L’ASL competente si occupa dell’istruttoria, controllando la completezza della documentazione trasmessa e verificando la presenza dei requisiti previsti dalla legge per accedere all’indennizzo. Una volta fatto ciò, l’ASL trasmette l’intero fascicolo alla Commissione medica ospedaliera (CMO) competente, la quale convoca la vittima a visita al fine di esprimere il giudizio sul nesso di causalità tra l’infermità e la trasfusione. In caso di riconoscimento del nesso, la pratica viene trasmessa al Ministero della salute che liquida l’indennizzo.
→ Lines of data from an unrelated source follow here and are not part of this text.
(* ===== verification/PairingBackend.v ===== *)
(** src/src/central/winrt_pairing.py around the ceremony of Pairing.v: the console
    line by which the person answers, with the confirmation of
    src/src/central/main.py that reads it, and the device whose pairing state is
    inspected. *)

From Stdlib Require Import Ascii.
From S2P Require Import Prelude Py Pairing.
Open Scope Z_scope.

(** * The console *)

(** What [kbhit] and [sleep] meet, in order: a key that is waiting, a poll at which
    none is, or one during whose sleep the task is cancelled. Characters are code
    points. *)
Inductive tick := Key (c : Z) | Idle | Cancel.

#[global] Instance tick_eq_dec : EqDecision tick.
Proof. solve_decision. Defined.

Section Console.
(** [str.isprintable] of one character outside ASCII. *)
Variable unicode_printable : Z -> bool.

Definition isprintable (c : Z) : bool :=
  if c <? 128 then (32 <=? c) && (c <=? 126) else unicode_printable c.

(** [while msvcrt.kbhit(): msvcrt.getwch()]. The poll that ends it is left to the
    loop below, whose first poll it may be. *)
Fixpoint discard (s : list tick) : list tick :=
  match s with
  | Key _ :: r => discard r
  | _ => s
  end.

(** [chars.pop()] when there is one. *)
Definition backspace (chars : list Z) : list Z := removelast chars.

(** The loop, with the characters so far. [extended] is the blocking [getwch] of
    an extended key, during which a cancellation can only be [requested]. [None]:
    the console has nothing more, and the loop goes on polling. *)
Fixpoint edit (chars : list Z) (extended requested : bool) (s : list tick) : option (result (list Z)) :=
  match s with
  | [] => None
  | Idle :: r => if negb extended && requested then Some (Err CancelledError)
                 else edit chars extended requested r
  | Cancel :: r => if extended then edit chars true true r else Some (Err CancelledError)
  | Key c :: r =>
      if extended then edit chars false requested r
      else if c =? 0x03 then Some (Err CancelledError)
      else if (c =? 0x00) || (c =? 0xE0) then edit chars true requested r
      else if (c =? 0x0D) || (c =? 0x0A) then Some (Ok chars)
      else if c =? 0x08 then edit (backspace chars) false requested r
      else if isprintable c then edit (chars ++ [c]) false requested r
      else edit chars false requested r
  end.

Definition read_console_line (interactive : bool) (s : list tick) : option (result (list Z)) :=
  if negb interactive
  then Some (Err (PairingError "Numeric Comparison requires an interactive Windows terminal"))
  else edit [] false false (discard s).

(** [answer.strip().lower() in ("y", "yes")]: no character outside ASCII has a
    lower case in these words; whitespace outside ASCII is a parameter. *)
Variable unicode_space : Z -> bool.

Definition isspace (c : Z) : bool :=
  if c <? 128 then (9 <=? c) && (c <=? 13) || (28 <=? c) && (c <=? 32) else unicode_space c.

Fixpoint lstrip (l : list Z) : list Z :=
  match l with
  | c :: r => if isspace c then lstrip r else l
  | [] => []
  end.

Definition strip (l : list Z) : list Z := rev (lstrip (rev (lstrip l))).

Definition lower (c : Z) : Z := if (65 <=? c) && (c <=? 90) then c + 32 else c.

(** The code points of an ASCII string. *)
Definition text (s : string) : list Z :=
  map (fun a => Z.of_N (N_of_ascii a)) (String.list_ascii_of_string s).

Definition is_yes (answer : list Z) : bool :=
  let a := map lower (strip answer) in
  bool_decide (a = text "y") || bool_decide (a = text "yes").

Definition _confirm_numeric_comparison (interactive : bool) (s : list tick) : option (result bool) :=
  match read_console_line interactive s with
  | None => None
  | Some (Ok answer) => Some (Ok (is_yes answer))
  | Some (Err x) => Some (Err x)
  end.

(** * What an answer shows *)

(** The keys of a stretch of the console. *)
Definition keys (s : list tick) : list Z :=
  omap (fun t => match t with Key c => Some c | _ => None end) s.

Lemma discard_split s : exists stale, s = map Key stale ++ discard s /\
  (discard s = [] \/ exists t r, discard s = t :: r /\ forall c, t <> Key c).
Proof.
  induction s as [|[c| |] s IH]; cbn.
  - exists []. split; [done|by left].
  - destruct IH as (stale & Hs & Hd). exists (c :: stale). split; [cbn; by rewrite <- Hs|done].
  - exists []. split; [done|]. right. by exists Idle, s.
  - exists []. split; [done|]. right. by exists Cancel, s.
Qed.

Lemma sublist_backspace chars l : sublist chars l -> sublist (backspace chars) l.
Proof.
  intros Hs. etrans; [|exact Hs]. unfold backspace. clear Hs. induction chars as [|c [|d r] IH]; [done|by constructor|].
  change (removelast (c :: d :: r)) with (c :: removelast (d :: r)). apply sublist_skip, IH.
Qed.

(** A line that is read: an Enter was pressed, and the characters were typed before
    it, in their order, after those there were. *)
Lemma edit_typed chars before e q s answer :
  sublist chars before -> edit chars e q s = Some (Ok answer) ->
  exists s1 c s2, s = s1 ++ Key c :: s2 /\ (c = 0x0D \/ c = 0x0A) /\ sublist answer (before ++ keys s1).
Proof.
  revert chars before e q. induction s as [|t s IH]; intros chars before e q Hs; [done|].
  assert (forall chars' e' q', sublist chars' (before ++ keys [t]) ->
    edit chars' e' q' s = Some (Ok answer) ->
    exists s1 c s2, t :: s = s1 ++ Key c :: s2 /\ (c = 0x0D \/ c = 0x0A) /\ sublist answer (before ++ keys s1)) as Hgo.
  { intros chars' e' q' Hs' Hed. destruct (IH chars' _ e' q' Hs' Hed) as (s1 & c & s2 & -> & Hcr & Hsub).
    exists (t :: s1), c, s2. split; [done|]. split; [done|]. rewrite <- app_assoc in Hsub. by destruct t. }
  assert (forall chars', sublist chars' before -> sublist chars' (before ++ keys [t])) as Hold
    by (intros; by apply sublist_inserts_r).
  destruct t as [c| |]; cbn [edit].
  - destruct e; [by apply Hgo, Hold|]. destruct (c =? 3); [done|].
    destruct ((c =? 0) || (c =? 224)); [by apply Hgo, Hold|].
    destruct ((c =? 13) || (c =? 10)) eqn:Hcr.
    { intros [= <-]. exists [], c, s. split; [done|]. split; [|by rewrite app_nil_r].
      apply orb_true_iff in Hcr as [H|H]; apply Z.eqb_eq in H; auto. }
    destruct (c =? 8); [by apply Hgo, Hold, sublist_backspace|].
    destruct (isprintable c); apply Hgo; [by apply sublist_app|by apply Hold].
  - destruct (negb e && q); [done|]. by apply Hgo, Hold.
  - destruct e; [|done]. by apply Hgo, Hold.
Qed.

(** Plain characters are read as they are typed, whatever the pauses. *)
Definition plain (c : Z) : bool :=
  isprintable c && negb (c =? 0xE0).

Lemma plain_not_control c : plain c = true -> 32 <= c /\ c <> 0xE0.
Proof.
  unfold plain, isprintable. intros [Hp Hn]%andb_true_iff. apply negb_true_iff, Z.eqb_neq in Hn. split; [|done].
  destruct (Z.ltb_spec c 128); [|lia]. apply andb_true_iff in Hp as [Hp%Z.leb_le _]. lia.
Qed.

Lemma edit_plain chars s r :
  Cancel ∉ s -> forallb plain (keys s) = true ->
  edit chars false false (s ++ Key 0x0D :: r) = Some (Ok (chars ++ keys s)).
Proof.
  revert chars. induction s as [|[c| |] s IH]; intros chars Hn Hp.
  - cbn. by rewrite app_nil_r.
  - apply not_elem_of_cons in Hn as [_ Hn]. cbn in Hp. apply andb_true_iff in Hp as [Hc Hp].
    pose proof (plain_not_control c Hc) as [H32 He0]. cbn [app edit].
    destruct (Z.eqb_spec c 3); [lia|]. destruct (Z.eqb_spec c 0); [lia|]. destruct (Z.eqb_spec c 224); [lia|].
    destruct (Z.eqb_spec c 13); [lia|]. destruct (Z.eqb_spec c 10); [lia|]. destruct (Z.eqb_spec c 8); [lia|].
    cbn [orb]. apply andb_true_iff in Hc as [-> _]. rewrite IH by done. cbn. by rewrite <- app_assoc.
  - apply not_elem_of_cons in Hn as [_ Hn]. cbn [app edit negb andb]. by apply IH.
  - apply not_elem_of_cons in Hn as [Hn _]. done.
Qed.

Lemma confirm_fresh interactive s :
  _confirm_numeric_comparison interactive s = Some (Ok true) ->
  interactive = true /\
  exists stale t fresh c rest answer,
    s = map Key stale ++ t :: fresh ++ Key c :: rest /\ (forall k, t <> Key k) /\
    (c = 0x0D \/ c = 0x0A) /\ sublist answer (keys fresh) /\ is_yes answer = true.
Proof.
  unfold _confirm_numeric_comparison, read_console_line. destruct interactive; [cbn [negb]|done]. split; [done|].
  destruct (edit [] false false (discard s)) as [[answer|x]|] eqn:He; try done. injection H as Hy.
  apply (edit_typed [] []) in He as (s1 & c & s2 & Hd & Hc & Hs); [|done].
  destruct (discard_split s) as (stale & Hst & Hhead). rewrite Hd in Hst, Hhead.
  destruct Hhead as [Hnil|(t & r & Heq & Hk)]; [by destruct s1|].
  destruct s1 as [|t' s1]; cbn in Heq; injection Heq as Ht _; [by destruct (Hk c)|]. subst t'.
  exists stale, t, s1, c, s2, answer. split; [done|]. split; [done|]. split; [done|]. split; [|done].
  by destruct t as [k| |]; [destruct (Hk k)|..].
Qed.

Lemma confirm_yes stale s rest :
  Cancel ∉ s -> keys s = text "yes" ->
  _confirm_numeric_comparison true (map Key stale ++ Idle :: s ++ Key 0x0D :: rest) = Some (Ok true).
Proof.
  intros Hn Hk. unfold _confirm_numeric_comparison, read_console_line. cbn [negb].
  assert (discard (map Key stale ++ Idle :: s ++ Key 0x0D :: rest) = Idle :: s ++ Key 0x0D :: rest) as ->
    by by induction stale.
  cbn [edit negb andb]. rewrite edit_plain by (rewrite ?Hk; done). by rewrite Hk.
Qed.

(** C15. Consent is typed after the question. When the Numeric Comparison is
    confirmed, the input is an interactive terminal, the keys that were waiting
    when the prompt appeared were thrown away, and after them came a poll with no
    key, the characters, in their order, of an answer that is "y" or "yes" up to
    case and surrounding space, and an Enter: no key of an earlier ceremony, no
    cancellation and no redirected input confirms anything. And a "yes" typed
    with any pauses does confirm. *)
Theorem consent_typed_after_prompt :
  (forall interactive s, _confirm_numeric_comparison interactive s = Some (Ok true) ->
     interactive = true /\
     exists stale t fresh c rest answer,
       s = map Key stale ++ t :: fresh ++ Key c :: rest /\ (forall k, t <> Key k) /\
       (c = 0x0D \/ c = 0x0A) /\ sublist answer (keys fresh) /\ is_yes answer = true) /\
  (forall stale s rest, Cancel ∉ s -> keys s = text "yes" ->
     _confirm_numeric_comparison true (map Key stale ++ Idle :: s ++ Key 0x0D :: rest) = Some (Ok true)).
Proof. split; [apply confirm_fresh|apply confirm_yes]. Qed.
End Console.

(** A "yes" and Enter that were already waiting, and then a hesitant one. *)
Definition hesitant : list tick :=
  map Key (text "yes" ++ [0x0D]) ++ Idle :: [Key 121; Idle; Idle; Key 101; Key 115] ++ [Key 0x0D].

Lemma consent_typed_after_prompt_witness :
  _confirm_numeric_comparison (fun _ => false) (fun _ => false) true (map Key (text "yes" ++ [0x0D])) = None /\
  _confirm_numeric_comparison (fun _ => false) (fun _ => false) true hesitant = Some (Ok true).
Proof.
  split; [reflexivity|].
  apply (proj2 (consent_typed_after_prompt (fun _ => false) (fun _ => false)) (text "yes" ++ [0x0D])
           [Key 121; Idle; Idle; Key 101; Key 115] []); [|reflexivity].
  intros Hc. repeat (apply elem_of_cons in Hc as [Hc|Hc]; [discriminate Hc|]). by apply elem_of_nil in Hc.
Defined.

(** * The device *)

(** What Windows says of a device. *)
Record device_information := mkDeviceInformation {
  info_id : string;
  info_is_paired : bool;
  info_can_pair : bool;
  info_protection : string;
}.

Section Device.
(** [DeviceInformation.create_from_id_async]. *)
Variable create_from_id : string -> result (option device_information).

(** The object is [client._v1_device_id]; the argument is the id of the connected
    requester, when the backend has one. *)
Definition _device_information (requester : option string) : method (option string) device_information :=
  (match requester with Some device_id => update (fun _ => Some device_id) | None => mret tt end);;
  device_id ← get_self;
  match device_id with
  | None | Some EmptyString => raise (PairingError "cannot resolve the connected Bleak WinRT device identity")
  | Some device_id =>
      info ← run (create_from_id device_id);
      match info with
      | Some i =>
          if bool_decide (info_id i = device_id) then mret i
          else raise (PairingError "Windows returned no matching DeviceInformation")
      | None => raise (PairingError "Windows returned no matching DeviceInformation")
      end
  end.

Definition inspect_pairing (requester : option string) : method (option string) PairingState :=
  info ← _device_information requester;
  mret (mkPairingState (info_is_paired info) (info_can_pair info) (info_protection info)).

(** The state of another device is never reported: the information is that of the
    connected requester, or after a disconnection of the last one. *)
Lemma device_information_same requester retained i retained' :
  _device_information requester retained = (Ok i, retained') ->
  retained' = match requester with Some d => Some d | None => retained end /\
  retained' = Some (info_id i) /\ create_from_id (info_id i) = Ok (Some i).
Proof.
  unfold _device_information. destruct requester as [d|]; meth.
  - destruct d as [|a d]; [done|]. destruct (create_from_id _) as [[j|]|x] eqn:Hc; try done.
    case_bool_decide as Hj; [|done]. intros [= <- <-]. by rewrite Hj.
  - destruct retained as [[|a d]|]; [done| |done]. destruct (create_from_id _) as [[j|]|x] eqn:Hc; try done.
    case_bool_decide as Hj; [|done]. intros [= <- <-]. by rewrite Hj.
Qed.
End Device.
In caso di aggravamento dell’infermità già riconosciuta, l’interessato può presentare all’ASL, entro 6 mesi dalla conoscenza dell’evento, una domanda di revisione al fine di ottenere l’iscrizione ad una diversa categoria tabellare.

Ovviamente, il verbale di diniego o di riconoscimento del nesso viene notificato, oltre che all’ASL, altresì, all’interessato, il quale, entro 30 giorni dalla notifica, può presentare avverso il giudizio della CMO ricorso al MdS.

Entro 3 mesi dalla presentazione del ricorso, il MdS decide con atto da comunicare al ricorrente entro 30 giorni.

Entro 1 anno dalla suddetta comunicazione (o dalla scadenza del termine previsto per la medesima), il ricorrente può esperire l’azione giudiziaria innanzi al competente Giudice ordinario. In tal caso, venendo qualificata la responsabilità del MdS come extracontrattuale ex artt. 2043 e ss. cod. civ., il danneggiato dovrà provare la sussistenza dell’illecito extracontrattuale (trasfusione con sangue infetto), dolo/colpa del MdS (obbligo di controllare la provenienza e l’utilizzabilità del sangue usato), esistenza del danno di cui si chiede il risarcimento, esistenza del nesso causale tra danno subito e trasfusione.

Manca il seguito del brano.